** Opening DATA RECORDS block **
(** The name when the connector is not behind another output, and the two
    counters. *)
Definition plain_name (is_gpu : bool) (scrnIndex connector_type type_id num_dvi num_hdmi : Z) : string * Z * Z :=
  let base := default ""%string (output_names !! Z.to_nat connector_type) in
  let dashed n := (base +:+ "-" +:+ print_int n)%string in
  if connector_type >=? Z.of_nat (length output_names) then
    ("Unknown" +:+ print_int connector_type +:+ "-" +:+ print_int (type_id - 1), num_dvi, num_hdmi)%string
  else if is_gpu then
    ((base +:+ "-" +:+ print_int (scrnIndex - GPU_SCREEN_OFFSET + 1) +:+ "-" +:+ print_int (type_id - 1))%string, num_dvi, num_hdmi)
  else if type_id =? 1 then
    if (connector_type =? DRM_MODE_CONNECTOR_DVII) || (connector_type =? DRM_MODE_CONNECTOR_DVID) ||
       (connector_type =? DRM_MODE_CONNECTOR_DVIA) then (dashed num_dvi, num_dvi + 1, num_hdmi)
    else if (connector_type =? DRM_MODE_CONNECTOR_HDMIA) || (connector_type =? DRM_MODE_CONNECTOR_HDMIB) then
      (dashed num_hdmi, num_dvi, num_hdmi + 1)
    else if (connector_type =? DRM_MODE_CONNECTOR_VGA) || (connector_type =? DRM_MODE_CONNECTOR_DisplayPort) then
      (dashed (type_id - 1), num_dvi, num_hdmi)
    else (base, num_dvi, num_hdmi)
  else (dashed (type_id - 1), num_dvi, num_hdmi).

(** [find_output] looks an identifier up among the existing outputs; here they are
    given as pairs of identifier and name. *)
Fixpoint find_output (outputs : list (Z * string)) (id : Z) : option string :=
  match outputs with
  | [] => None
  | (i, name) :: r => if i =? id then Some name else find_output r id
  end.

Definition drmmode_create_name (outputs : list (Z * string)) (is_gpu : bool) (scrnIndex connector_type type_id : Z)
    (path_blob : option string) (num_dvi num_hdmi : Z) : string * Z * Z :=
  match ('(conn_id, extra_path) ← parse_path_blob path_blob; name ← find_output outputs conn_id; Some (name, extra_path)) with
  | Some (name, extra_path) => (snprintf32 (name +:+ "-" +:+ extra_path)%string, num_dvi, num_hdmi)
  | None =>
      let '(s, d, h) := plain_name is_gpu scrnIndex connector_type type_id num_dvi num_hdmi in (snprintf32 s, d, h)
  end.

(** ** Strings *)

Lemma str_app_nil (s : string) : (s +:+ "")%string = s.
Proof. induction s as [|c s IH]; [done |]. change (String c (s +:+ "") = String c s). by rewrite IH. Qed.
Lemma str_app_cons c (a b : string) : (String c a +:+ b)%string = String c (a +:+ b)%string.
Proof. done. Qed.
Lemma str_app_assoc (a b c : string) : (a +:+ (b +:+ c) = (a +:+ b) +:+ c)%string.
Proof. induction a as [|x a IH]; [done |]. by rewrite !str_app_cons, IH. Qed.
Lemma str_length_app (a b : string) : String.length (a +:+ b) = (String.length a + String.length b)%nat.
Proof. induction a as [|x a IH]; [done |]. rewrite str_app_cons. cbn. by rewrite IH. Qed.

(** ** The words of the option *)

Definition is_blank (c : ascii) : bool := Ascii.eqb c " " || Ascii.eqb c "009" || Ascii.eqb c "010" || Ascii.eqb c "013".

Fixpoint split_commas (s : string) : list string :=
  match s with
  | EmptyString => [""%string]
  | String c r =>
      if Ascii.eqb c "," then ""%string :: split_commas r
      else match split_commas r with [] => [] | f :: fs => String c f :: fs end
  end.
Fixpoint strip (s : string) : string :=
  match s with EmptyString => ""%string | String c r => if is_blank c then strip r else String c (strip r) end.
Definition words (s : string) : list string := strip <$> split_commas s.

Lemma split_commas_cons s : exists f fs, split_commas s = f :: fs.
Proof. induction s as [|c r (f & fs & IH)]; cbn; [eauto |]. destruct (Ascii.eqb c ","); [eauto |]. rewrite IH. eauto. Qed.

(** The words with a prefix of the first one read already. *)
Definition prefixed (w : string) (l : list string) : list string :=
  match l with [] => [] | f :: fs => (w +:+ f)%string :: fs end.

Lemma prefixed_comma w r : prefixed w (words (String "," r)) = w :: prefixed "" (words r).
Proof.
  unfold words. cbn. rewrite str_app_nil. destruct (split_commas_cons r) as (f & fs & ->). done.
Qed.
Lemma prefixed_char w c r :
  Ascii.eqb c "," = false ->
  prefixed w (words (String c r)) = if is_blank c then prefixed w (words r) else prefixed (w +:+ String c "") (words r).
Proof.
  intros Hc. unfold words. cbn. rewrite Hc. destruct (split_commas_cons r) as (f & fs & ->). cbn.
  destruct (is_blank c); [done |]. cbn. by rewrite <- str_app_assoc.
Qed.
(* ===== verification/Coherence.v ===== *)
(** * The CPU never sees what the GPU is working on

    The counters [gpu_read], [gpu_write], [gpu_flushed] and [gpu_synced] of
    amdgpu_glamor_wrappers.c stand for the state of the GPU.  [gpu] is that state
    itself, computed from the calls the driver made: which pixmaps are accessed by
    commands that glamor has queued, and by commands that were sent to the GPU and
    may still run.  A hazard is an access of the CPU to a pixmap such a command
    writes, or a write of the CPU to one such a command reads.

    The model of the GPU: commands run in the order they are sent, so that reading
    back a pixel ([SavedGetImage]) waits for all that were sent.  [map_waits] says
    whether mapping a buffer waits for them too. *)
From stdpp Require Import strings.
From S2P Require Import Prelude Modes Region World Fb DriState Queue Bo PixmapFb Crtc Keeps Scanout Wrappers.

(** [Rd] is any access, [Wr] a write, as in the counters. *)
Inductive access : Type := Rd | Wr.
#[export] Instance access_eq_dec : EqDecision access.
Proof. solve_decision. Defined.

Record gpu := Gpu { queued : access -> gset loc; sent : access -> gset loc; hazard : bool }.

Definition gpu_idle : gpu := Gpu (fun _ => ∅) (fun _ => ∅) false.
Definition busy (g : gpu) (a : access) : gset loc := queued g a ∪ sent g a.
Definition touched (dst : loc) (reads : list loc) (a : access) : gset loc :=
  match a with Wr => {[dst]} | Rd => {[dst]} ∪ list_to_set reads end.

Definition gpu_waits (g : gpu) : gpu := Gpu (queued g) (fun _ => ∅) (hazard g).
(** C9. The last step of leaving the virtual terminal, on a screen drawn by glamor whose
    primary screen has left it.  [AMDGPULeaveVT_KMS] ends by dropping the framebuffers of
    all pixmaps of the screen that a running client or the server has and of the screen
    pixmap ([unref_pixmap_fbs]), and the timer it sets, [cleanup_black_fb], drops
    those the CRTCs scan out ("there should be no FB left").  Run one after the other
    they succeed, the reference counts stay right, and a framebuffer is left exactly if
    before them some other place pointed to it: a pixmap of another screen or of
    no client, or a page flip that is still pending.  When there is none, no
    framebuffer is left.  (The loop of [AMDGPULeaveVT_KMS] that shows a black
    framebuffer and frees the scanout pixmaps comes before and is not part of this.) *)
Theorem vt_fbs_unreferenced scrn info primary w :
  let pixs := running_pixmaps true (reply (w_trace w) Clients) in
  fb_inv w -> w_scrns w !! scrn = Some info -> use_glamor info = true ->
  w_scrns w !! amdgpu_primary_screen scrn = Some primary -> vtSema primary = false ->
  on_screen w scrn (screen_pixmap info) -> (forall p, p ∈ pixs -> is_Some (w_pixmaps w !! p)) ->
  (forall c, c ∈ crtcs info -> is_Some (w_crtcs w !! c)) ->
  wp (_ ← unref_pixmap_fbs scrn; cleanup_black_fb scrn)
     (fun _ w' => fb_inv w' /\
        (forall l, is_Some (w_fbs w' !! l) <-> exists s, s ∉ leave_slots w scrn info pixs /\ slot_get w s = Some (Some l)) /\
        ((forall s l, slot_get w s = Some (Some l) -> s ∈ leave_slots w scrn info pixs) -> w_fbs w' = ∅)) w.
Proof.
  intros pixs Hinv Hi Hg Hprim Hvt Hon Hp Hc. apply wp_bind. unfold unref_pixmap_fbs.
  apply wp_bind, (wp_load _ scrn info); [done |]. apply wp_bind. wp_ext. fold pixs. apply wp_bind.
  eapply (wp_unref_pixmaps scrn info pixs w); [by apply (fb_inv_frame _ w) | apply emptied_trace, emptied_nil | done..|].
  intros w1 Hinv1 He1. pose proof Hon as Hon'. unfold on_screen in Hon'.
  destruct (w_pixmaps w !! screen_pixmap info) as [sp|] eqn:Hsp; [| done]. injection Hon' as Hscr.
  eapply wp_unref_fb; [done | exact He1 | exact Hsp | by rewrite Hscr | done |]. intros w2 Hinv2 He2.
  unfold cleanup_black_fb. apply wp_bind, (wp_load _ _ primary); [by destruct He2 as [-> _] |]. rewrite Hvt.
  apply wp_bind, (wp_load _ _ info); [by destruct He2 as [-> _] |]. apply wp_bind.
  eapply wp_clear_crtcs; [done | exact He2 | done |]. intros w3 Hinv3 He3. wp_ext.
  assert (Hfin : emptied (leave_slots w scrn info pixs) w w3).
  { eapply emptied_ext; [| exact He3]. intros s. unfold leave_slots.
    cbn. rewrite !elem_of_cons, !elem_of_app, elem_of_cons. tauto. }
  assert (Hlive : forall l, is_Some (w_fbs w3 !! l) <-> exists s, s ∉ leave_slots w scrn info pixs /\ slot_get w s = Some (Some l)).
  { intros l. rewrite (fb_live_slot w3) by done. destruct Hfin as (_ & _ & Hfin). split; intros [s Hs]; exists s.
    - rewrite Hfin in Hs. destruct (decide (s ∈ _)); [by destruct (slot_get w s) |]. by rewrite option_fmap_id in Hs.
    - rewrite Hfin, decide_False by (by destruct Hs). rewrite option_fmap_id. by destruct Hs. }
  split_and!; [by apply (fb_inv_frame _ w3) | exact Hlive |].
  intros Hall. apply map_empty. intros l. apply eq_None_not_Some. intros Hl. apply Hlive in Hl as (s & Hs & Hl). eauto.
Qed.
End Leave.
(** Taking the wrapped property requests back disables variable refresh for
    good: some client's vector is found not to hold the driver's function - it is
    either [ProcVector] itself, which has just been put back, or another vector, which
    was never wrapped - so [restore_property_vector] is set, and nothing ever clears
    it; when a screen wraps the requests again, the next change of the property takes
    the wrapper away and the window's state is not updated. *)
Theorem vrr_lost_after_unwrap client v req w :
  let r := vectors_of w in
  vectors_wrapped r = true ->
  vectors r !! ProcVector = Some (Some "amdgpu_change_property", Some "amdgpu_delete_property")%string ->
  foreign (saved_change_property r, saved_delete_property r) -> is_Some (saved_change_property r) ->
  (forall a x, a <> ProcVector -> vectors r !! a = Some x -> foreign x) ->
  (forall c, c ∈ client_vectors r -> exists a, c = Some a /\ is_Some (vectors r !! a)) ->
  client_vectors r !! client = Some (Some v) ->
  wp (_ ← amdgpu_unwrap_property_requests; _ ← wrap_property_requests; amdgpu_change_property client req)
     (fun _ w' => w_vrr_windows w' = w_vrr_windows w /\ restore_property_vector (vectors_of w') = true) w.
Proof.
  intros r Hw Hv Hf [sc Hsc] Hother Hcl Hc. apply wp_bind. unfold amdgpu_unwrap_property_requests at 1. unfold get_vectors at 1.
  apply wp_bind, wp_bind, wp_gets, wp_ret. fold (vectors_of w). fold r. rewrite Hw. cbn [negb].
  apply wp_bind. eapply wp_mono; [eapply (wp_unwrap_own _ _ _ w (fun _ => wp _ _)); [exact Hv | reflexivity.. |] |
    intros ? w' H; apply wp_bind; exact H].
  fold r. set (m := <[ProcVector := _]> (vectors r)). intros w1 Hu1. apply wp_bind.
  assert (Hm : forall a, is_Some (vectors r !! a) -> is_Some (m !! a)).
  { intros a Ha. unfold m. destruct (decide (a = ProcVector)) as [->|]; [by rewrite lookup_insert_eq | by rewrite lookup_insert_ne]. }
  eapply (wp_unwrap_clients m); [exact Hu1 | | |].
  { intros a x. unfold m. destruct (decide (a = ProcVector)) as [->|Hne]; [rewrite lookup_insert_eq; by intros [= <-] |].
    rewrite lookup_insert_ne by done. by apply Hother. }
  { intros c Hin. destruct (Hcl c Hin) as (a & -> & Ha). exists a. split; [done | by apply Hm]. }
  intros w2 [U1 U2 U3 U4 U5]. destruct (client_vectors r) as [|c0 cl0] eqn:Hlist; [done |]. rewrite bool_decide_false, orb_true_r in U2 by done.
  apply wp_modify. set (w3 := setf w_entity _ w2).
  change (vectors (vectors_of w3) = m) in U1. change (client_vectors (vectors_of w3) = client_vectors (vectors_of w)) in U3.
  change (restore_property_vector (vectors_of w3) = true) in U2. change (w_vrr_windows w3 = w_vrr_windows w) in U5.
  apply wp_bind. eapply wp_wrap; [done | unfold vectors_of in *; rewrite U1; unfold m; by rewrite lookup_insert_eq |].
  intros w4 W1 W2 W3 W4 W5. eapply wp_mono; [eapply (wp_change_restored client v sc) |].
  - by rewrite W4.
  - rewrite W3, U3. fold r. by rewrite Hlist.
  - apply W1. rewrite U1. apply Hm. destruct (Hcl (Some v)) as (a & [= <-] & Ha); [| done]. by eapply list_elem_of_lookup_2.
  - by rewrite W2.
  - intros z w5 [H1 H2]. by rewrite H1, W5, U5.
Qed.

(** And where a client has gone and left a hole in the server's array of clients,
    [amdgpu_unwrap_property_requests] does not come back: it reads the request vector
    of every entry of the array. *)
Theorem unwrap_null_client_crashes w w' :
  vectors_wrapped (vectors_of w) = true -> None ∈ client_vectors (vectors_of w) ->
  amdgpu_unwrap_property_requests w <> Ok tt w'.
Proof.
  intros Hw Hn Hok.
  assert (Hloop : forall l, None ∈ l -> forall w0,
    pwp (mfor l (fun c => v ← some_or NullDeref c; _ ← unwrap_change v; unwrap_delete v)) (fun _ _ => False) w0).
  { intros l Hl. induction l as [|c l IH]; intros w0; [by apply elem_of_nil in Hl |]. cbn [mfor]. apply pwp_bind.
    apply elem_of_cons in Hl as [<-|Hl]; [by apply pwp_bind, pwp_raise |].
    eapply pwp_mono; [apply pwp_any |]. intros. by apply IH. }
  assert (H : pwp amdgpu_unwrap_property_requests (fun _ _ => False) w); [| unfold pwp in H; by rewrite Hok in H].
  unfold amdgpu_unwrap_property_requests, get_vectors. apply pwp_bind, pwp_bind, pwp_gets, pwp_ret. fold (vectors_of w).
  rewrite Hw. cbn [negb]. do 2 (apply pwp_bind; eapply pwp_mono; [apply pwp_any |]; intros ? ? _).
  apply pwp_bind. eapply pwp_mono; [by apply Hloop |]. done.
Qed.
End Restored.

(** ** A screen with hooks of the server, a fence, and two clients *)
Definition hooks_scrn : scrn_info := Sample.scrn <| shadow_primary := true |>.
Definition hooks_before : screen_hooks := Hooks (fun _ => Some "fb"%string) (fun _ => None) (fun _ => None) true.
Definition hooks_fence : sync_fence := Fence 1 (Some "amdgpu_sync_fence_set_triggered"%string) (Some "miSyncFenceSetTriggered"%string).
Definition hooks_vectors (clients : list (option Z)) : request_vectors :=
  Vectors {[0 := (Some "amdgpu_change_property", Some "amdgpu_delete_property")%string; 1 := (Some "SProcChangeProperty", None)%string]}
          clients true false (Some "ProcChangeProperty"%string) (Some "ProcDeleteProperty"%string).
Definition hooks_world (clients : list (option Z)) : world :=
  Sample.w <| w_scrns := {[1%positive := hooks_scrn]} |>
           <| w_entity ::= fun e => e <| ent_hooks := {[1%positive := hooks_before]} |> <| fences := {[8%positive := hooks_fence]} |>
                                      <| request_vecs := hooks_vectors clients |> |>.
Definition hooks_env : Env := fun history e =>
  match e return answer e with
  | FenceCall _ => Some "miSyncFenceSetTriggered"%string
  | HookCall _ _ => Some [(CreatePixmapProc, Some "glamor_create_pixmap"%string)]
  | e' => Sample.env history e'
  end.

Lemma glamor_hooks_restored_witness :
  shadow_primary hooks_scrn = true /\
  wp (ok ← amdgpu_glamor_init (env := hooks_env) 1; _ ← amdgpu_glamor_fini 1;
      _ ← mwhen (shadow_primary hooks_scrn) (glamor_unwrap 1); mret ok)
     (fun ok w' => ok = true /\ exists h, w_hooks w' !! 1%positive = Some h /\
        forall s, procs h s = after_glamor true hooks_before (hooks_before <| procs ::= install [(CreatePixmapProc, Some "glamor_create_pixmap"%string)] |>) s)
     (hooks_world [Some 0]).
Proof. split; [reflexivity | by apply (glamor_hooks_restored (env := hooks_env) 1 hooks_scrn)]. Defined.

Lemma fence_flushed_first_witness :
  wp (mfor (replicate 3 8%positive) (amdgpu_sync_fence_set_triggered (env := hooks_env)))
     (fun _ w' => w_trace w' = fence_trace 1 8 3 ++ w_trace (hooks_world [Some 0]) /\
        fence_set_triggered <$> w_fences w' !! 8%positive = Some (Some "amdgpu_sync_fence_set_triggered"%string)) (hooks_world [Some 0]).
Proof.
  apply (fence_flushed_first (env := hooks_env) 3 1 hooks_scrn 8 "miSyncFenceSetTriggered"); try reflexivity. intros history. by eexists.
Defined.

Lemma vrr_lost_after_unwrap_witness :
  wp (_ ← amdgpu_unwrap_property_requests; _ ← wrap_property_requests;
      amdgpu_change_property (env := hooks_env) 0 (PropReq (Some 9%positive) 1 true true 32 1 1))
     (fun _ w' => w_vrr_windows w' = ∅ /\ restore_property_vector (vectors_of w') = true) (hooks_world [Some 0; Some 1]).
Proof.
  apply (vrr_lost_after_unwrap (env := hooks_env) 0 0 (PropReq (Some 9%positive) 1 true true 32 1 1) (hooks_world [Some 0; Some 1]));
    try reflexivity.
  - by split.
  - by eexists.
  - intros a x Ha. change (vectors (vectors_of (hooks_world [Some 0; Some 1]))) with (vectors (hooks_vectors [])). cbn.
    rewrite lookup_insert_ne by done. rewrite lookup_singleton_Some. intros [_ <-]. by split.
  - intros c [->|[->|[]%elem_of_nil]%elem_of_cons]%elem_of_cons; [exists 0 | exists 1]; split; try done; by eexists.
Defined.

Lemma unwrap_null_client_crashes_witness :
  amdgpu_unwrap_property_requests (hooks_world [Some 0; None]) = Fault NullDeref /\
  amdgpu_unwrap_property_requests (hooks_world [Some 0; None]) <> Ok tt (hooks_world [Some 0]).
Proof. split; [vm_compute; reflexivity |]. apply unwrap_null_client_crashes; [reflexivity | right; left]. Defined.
** Closing DATA RECORDS block **
Taking the line with "Fixpoint split_commas (s" as the first and the line with "(** The words" as the last, retype that stretch of the data above exactly, with no other lines.

Fixpoint split_commas (s : string) : list string :=
  match s with
  | EmptyString => [""%string]
  | String c r =>
      if Ascii.eqb c "," then ""%string :: split_commas r
      else match split_commas r with [] => [] | f :: fs => String c f :: fs end
  end.
Fixpoint strip (s : string) : string :=
  match s with EmptyString => ""%string | String c r => if is_blank c then strip r else String c (strip r) end.
Definition words (s : string) : list string := strip <$> split_commas s.

Lemma split_commas_cons s : exists f fs, split_commas s = f :: fs.
Proof. induction s as [|c r (f & fs & IH)]; cbn; [eauto |]. destruct (Ascii.eqb c ","); [eauto |]. rewrite IH. eauto. Qed.

(** The words with a prefix of the first one read already. *)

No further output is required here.